**Your assignment**: Please copy exactly the lines from the top of the data through the line containing "Some (Scraper.resolveCreatedDate token nowC)", and nothing else.

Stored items
(** What the two revisions build from one record, field by field. *)
Definition builtFrom (nowM nowC : Z) (token : BagsApiToken.t)
           (m : MigratedToken.t) : Prop :=
  Some (MigratedToken.migrationDate m) = fst (Scraper.resolveMigrationDate token nowM)
  /\ MigratedToken.createdAt m = Some (Scraper.resolveCreatedDate token nowC)
  /\ MigratedToken.marketCap m = Scraper.deriveMarketCap token
  /\ MigratedToken.bondingDuration m =
     Scraper.computeBondingDuration (Some (MigratedToken.migrationDate m))
                            (Scraper.resolveCreatedDate token nowC)
  /\ MigratedToken.contractAddress m = BagsApiToken.tokenAddress token.

(** The qualification timestamp lies strictly after the creation
    timestamp. *)
Definition qualifiedAfterCreation (m : MigratedToken.t) : Prop :=
  exists c, MigratedToken.createdAt m = Some (Some c)
            /\ (c < MigratedToken.migrationDate m)%Z.

End Spec.

(* ------------------------------------------------------------------ *)
(** ** Sample records                                                   *)
(* ------------------------------------------------------------------ *)

Module Samples.
Import JS DatabaseManager.
Local Open Scope string_scope.

(** An upstream record with the fields the normalizer reads. *)
Definition record (addr name sym : option string)
           (created migrated launched : TimeField)
           (cap price : option Q) (curve : option BondingCurve.t)
  : BagsApiToken.t :=
  BagsApiToken.mk addr name sym None None created migrated launched
                  NoTime NoTime cap price None None None curve
                  None None None None None None.

(** [{ tokenAddress, name, symbol, marketCap: 0, price: 0.0002 }] *)
Definition zeroCap : BagsApiToken.t :=
  record (Some "So1anaMint") (Some "Zero") (Some "ZR")
         NoTime NoTime NoTime (Some 0) (Some (1 # 5000)) None.

(** [{ tokenAddress, name, symbol, price: 0 }] *)
Definition zeroPrice : BagsApiToken.t :=
  record (Some "So1anaMint") (Some "Zero") (Some "ZR")
         NoTime NoTime NoTime None (Some 0) None.

(** [{ tokenAddress, name, symbol, price: 0.0001 }] *)
Definition pennyPrice : BagsApiToken.t :=
  record (Some "So1anaMint") (Some "Penny") (Some "PNY")
         NoTime NoTime NoTime None (Some (1 # 10000)) None.

(** [{ ..., marketCap: 100000 }] and [{ ..., marketCap: 99999.99 }] *)
Definition atThreshold : BagsApiToken.t :=
  record (Some "So1anaMint") (Some "Edge") (Some "EDG")
         NoTime NoTime NoTime (Some 100000) None None.

Definition belowThreshold : BagsApiToken.t :=
  record (Some "So1anaMint") (Some "Edge") (Some "EDG")
         (Time 1000) NoTime NoTime (Some (9999999 # 100)) None None.

(** The same, with [migrated: true]. *)
Definition belowThresholdMigrated : BagsApiToken.t :=
  BagsApiToken.mk (Some "So1anaMint") (Some "Edge") (Some "EDG") None None
                  (Time 1000) NoTime NoTime NoTime NoTime
                  (Some (9999999 # 100)) None None None None None
                  None None None None (Some true) None.

(** [{ ..., createdAt: T, launchedAt: T + 2h }] with [T = 1000]. *)
Definition launchedTwoHoursIn : BagsApiToken.t :=
  record (Some "So1anaMint") (Some "Two") (Some "TWO")
         (Time 1000) NoTime (Time 7201000) (Some 250000) None None.

(** [{ name: 'Doge Coin', symbol: 'DOGE' }]: no address. *)
Definition addressless : BagsApiToken.t :=
  record None (Some "Doge Coin") (Some "DOGE")
         (Time 1000) (Time 2000) NoTime (Some 250000) None None.

(** A ledger entry / fetched token. *)
Definition token (id name sym : string) (addr : option string) (date : Z)
  : MigratedToken.t :=
  MigratedToken.mk id name sym addr date (Some "Solana")
                   (Some "Bags.fm Launch") None None None None None None
                   None None None None None None None None
                   (Some (Some date)).

Definition doge : MigratedToken.t :=
  token "AbCdEf123" "Doge Coin" "DOGE" (Some "AbCdEf123") 5000.

(** The same address in another letter case, another name. *)
Definition dogeShouted : MigratedToken.t :=
  token "ABCDEF123" "Other" "OTH" (Some "ABCDEF123") 6000.

(** The same symbol and name, a fresh address. *)
Definition dogeClone : MigratedToken.t :=
  token "Zz9Fresh" "doge coin" "Doge" (Some "Zz9Fresh") 7000.

Definition pepe : MigratedToken.t :=
  token "PePe777" "Pepe" "PEPE" (Some "PePe777") 9000.

(** The texts [Café] and [CAFÉ], in UTF-8. *)
Definition Cafe : string :=
  "Caf" ++ String (ascii_of_nat 195) (String (ascii_of_nat 169) "").

Definition CAFE : string :=
  "CAF" ++ String (ascii_of_nat 195) (String (ascii_of_nat 137) "").

(** Two tokens without address whose symbol and name differ in the case
    of an accented letter. *)
Definition cafe : MigratedToken.t := token "token-1" Cafe Cafe None 3000.

Definition cafeShouted : MigratedToken.t := token "token-2" CAFE CAFE None 4000.

Definition tick (n : nat) : Z := 100000 + Z.of_nat n.

(** A data directory that accepts writes and holds no file yet. *)
Definition freshDisk : FileSystem := mkFs true true None true AtOpen.

(** A corrupt file on a disk that refuses writes. *)
Definition readOnlyCorruptDisk : FileSystem :=
  mkFs true true (Some Unparsable) false AtOpen.

Definition corruptDisk : FileSystem :=
  mkFs true true (Some Unparsable) true AtOpen.

(** A writable disk whose file holds the text [null]. *)
Definition nullDisk : FileSystem :=
  mkFs true true (Some (Snapshot NotAnObject)) true AtOpen.

(** A writable disk whose file holds the text [{}]. *)
Definition emptyObjectDisk : FileSystem :=
  mkFs true true (Some (Snapshot (NoLedger Nullish))) true AtOpen.

(** The disk of [w], now refusing writes at the open, or full. *)
Definition readOnly (w : World) : World :=
  mkWorld (data w)
          (mkFs (dirExists (disk w)) (mkdirAllowed (disk w)) (file (disk w))
                false AtOpen)
          (clock w) (reads w).

Definition diskFull (w : World) : World :=
  mkWorld (data w)
          (mkFs (dirExists (disk w)) (mkdirAllowed (disk w)) (file (disk w))
                false AfterOpen)
          (clock w) (reads w).

(** A store started on a fresh disk. *)
Definition started : World := fst (initialize (create freshDisk tick 0)).

(** A store built over a disk that refuses writes. *)
Definition startedReadOnly : World :=
  create (mkFs true true None false AtOpen) tick 0.

End Samples.

(* ------------------------------------------------------------------ *)
(** ** The feed fetchers ([getNewMigrations], [fetchMigrations])        *)
(* ------------------------------------------------------------------ *)

Module Network.
Import Scraper.

(** How [await axios.get(...)] ends: the promise rejects (no answer,
    timeout, a status outside 2xx), or resolves with a status and a
    body. *)
Inductive AxiosOutcome (Body : Type) :=
| Rejected
| Resolved (status : Z) (body : Body).
Arguments Rejected {Body}.

(** [interface BagsApiResponse]; [leaderboard] is [data?.leaderboard]. *)
Record BagsApiResponse := mkResponse {
  success : bool;
  response : option (list BagsApiToken.t);
  leaderboard : option (list BagsApiToken.t)
}.

(** [async getNewMigrations()], lines 58-104. *)
Definition getNewMigrations (clock : nat -> Z)
           (r : AxiosOutcome BagsApiResponse) : list MigratedToken.t :=
  match r with
  | Rejected => []
  | Resolved _ body =>
      if negb (success body) then []
      else match response body with
           | Some tokenList => GetNewMigrations.parseTokenLaunches clock tokenList
           | None =>
               match leaderboard body with
               | Some tokenList => GetNewMigrations.parseTokenLaunches clock tokenList
               | None => []
               end
           end
  end.

(** [async fetchMigrations()], lines 271-294: a status other than 200
    throws into the [catch], which returns the empty list. *)
Definition fetchMigrations (clock : nat -> Z) (entropy : nat -> string)
           (r : AxiosOutcome FetchMigrations.ApiData) : list MigratedToken.t :=
  match r with
  | Rejected => []
  | Resolved status body =>
      if (status =? 200)%Z
      then FetchMigrations.parseTokenLaunches clock entropy body
      else []
  end.

(** [async fetchRecentLaunches(page, limit)], lines 442-468. *)
Definition fetchRecentLaunches (clock : nat -> Z) (entropy : nat -> string)
           (r : AxiosOutcome FetchMigrations.ApiData) : list MigratedToken.t :=
  match r with
  | Rejected => []
  | Resolved status body =>
      if (status =? 200)%Z
      then FetchMigrations.parseTokenLaunches clock entropy body
      else []
  end.

(** [async getTokenDetails(tokenAddress)], lines 419-439; the body is
    [None] when [response.data] is falsy. *)
Definition getTokenDetails (r : AxiosOutcome (option BagsApiToken.t))
  : option BagsApiToken.t :=
  match r with
  | Rejected => None
  | Resolved status body => if (status =? 200)%Z then body else None
  end.

End Network.

(* ------------------------------------------------------------------ *)
(** ** Statistics ([DatabaseManager.getStats])                          *)
(* ------------------------------------------------------------------ *)

Module Stats.
Import DatabaseManager.
Local Open Scope op_scope.

(** The host's local calendar, on time values: [startOfDay] is
    [d.setHours(0, 0, 0, 0)], [weekBefore] is
    [d.setDate(d.getDate() - 7)]. *)
Record Calendar := mkCalendar {
  startOfDay : Z -> Z;
  weekBefore : Z -> Z
}.

Record Counts := mkCounts {
  totalMigrations : nat;
  migrationsToday : nat;
  migrationsThisWeek : nat
}.

(** The filter of [migrationsToday]. *)
Definition isToday (cal : Calendar) (today : Z) (m : MigratedToken.t) : bool :=
  (today <=? startOfDay cal (MigratedToken.migrationDate m))%Z.

(** The filter of [migrationsThisWeek]. *)
Definition isThisWeek (weekAgo : Z) (m : MigratedToken.t) : bool :=
  (weekAgo <=? MigratedToken.migrationDate m)%Z.

(** [async getStats()], lines 139-170: the length is read, then each
    count takes a date and filters the array; the [catch] answers
    zeros. *)
Definition getStats (cal : Calendar) : Op Counts :=
  tryCatch
    (readLength ;;;
     t1 <- now ;;
     today <- getMigrations ;;
     t2 <- now ;;
     week <- getMigrations ;;
     ret (mkCounts
            (List.length week)
            (List.length (filter (isToday cal (startOfDay cal t1)) today))
            (List.length (filter (isThisWeek (startOfDay cal (weekBefore cal t2)))
                            week))))
    (ret (mkCounts 0 0 0)).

**Problem solution**:
(** What the two revisions build from one record, field by field. *)
Definition builtFrom (nowM nowC : Z) (token : BagsApiToken.t)
           (m : MigratedToken.t) : Prop :=
  Some (MigratedToken.migrationDate m) = fst (Scraper.resolveMigrationDate token nowM)
  /\ MigratedToken.createdAt m = Some (Scraper.resolveCreatedDate token nowC)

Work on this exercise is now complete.